# Task to complete
Write out precisely the lines beginning with the line that contains "set (d1 := ((t1" and ending with the last line of the entries, and no other lines.
/---
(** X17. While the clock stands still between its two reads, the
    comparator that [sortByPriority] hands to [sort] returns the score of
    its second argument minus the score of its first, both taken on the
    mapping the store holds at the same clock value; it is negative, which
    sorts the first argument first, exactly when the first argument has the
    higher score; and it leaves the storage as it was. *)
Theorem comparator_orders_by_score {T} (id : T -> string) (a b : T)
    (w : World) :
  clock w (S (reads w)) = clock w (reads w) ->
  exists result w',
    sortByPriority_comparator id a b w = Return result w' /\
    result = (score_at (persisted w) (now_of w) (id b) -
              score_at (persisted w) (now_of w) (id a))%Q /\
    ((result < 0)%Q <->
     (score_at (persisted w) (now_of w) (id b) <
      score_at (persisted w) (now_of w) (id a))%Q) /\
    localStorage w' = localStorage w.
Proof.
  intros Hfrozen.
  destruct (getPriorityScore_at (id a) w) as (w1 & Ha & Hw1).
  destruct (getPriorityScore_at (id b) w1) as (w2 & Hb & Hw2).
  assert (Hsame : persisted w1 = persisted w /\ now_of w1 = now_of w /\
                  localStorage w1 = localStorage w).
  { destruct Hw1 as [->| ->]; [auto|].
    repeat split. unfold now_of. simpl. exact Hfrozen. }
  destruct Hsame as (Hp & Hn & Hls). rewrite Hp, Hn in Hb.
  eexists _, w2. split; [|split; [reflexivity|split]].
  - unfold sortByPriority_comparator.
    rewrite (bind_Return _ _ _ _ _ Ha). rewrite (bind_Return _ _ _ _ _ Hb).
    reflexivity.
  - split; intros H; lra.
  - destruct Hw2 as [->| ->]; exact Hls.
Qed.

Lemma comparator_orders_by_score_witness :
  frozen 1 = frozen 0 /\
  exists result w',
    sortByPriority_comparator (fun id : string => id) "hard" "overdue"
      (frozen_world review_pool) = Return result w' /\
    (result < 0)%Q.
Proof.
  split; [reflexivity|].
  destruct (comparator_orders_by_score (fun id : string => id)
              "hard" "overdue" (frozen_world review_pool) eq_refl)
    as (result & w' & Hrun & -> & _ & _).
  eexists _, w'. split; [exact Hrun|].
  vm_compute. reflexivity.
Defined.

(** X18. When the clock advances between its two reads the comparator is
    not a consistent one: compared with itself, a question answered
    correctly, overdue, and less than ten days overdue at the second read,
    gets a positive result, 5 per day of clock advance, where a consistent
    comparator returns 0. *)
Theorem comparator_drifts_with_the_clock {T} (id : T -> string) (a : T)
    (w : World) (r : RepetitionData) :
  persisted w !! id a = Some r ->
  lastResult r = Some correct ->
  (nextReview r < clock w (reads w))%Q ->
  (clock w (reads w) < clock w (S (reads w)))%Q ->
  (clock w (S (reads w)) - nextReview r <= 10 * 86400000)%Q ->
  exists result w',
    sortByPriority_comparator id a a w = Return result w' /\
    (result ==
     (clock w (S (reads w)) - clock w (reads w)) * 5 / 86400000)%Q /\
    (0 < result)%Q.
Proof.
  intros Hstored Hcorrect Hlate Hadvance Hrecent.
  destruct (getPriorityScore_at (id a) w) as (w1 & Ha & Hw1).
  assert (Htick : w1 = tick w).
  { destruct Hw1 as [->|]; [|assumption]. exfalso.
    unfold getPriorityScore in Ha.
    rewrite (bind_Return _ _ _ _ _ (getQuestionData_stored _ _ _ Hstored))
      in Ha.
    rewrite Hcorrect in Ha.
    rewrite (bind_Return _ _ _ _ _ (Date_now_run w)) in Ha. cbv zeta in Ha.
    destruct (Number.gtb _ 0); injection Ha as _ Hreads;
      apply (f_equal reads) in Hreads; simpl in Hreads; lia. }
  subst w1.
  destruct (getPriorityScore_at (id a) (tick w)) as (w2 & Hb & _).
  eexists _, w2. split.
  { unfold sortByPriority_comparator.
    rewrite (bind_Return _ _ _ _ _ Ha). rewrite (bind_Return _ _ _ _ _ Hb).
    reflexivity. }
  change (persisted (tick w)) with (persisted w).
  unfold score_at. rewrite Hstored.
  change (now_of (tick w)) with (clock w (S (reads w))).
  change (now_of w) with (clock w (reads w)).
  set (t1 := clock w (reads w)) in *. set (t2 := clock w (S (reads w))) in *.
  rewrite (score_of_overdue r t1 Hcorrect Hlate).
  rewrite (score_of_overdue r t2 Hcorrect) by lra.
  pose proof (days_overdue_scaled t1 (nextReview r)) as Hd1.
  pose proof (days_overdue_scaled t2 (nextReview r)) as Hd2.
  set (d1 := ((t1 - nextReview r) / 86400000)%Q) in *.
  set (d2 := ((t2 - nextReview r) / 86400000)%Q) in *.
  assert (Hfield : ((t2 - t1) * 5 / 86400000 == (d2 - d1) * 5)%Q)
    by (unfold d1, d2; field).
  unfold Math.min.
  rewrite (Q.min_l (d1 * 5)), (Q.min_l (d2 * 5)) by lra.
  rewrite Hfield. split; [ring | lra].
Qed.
\---
# Solution to this exercise
  set (d1 := ((t1 - nextReview r) / 86400000)%Q) in *.
  set (d2 := ((t2 - nextReview r) / 86400000)%Q) in *.
  assert (Hfield : ((t2 - t1) * 5 / 86400000 == (d2 - d1) * 5)%Q)
    by (unfold d1, d2; field).
  unfold Math.min.
  rewrite (Q.min_l (d1 * 5)), (Q.min_l (d2 * 5)) by lra.
  rewrite Hfield. split; [ring | lra].
Qed.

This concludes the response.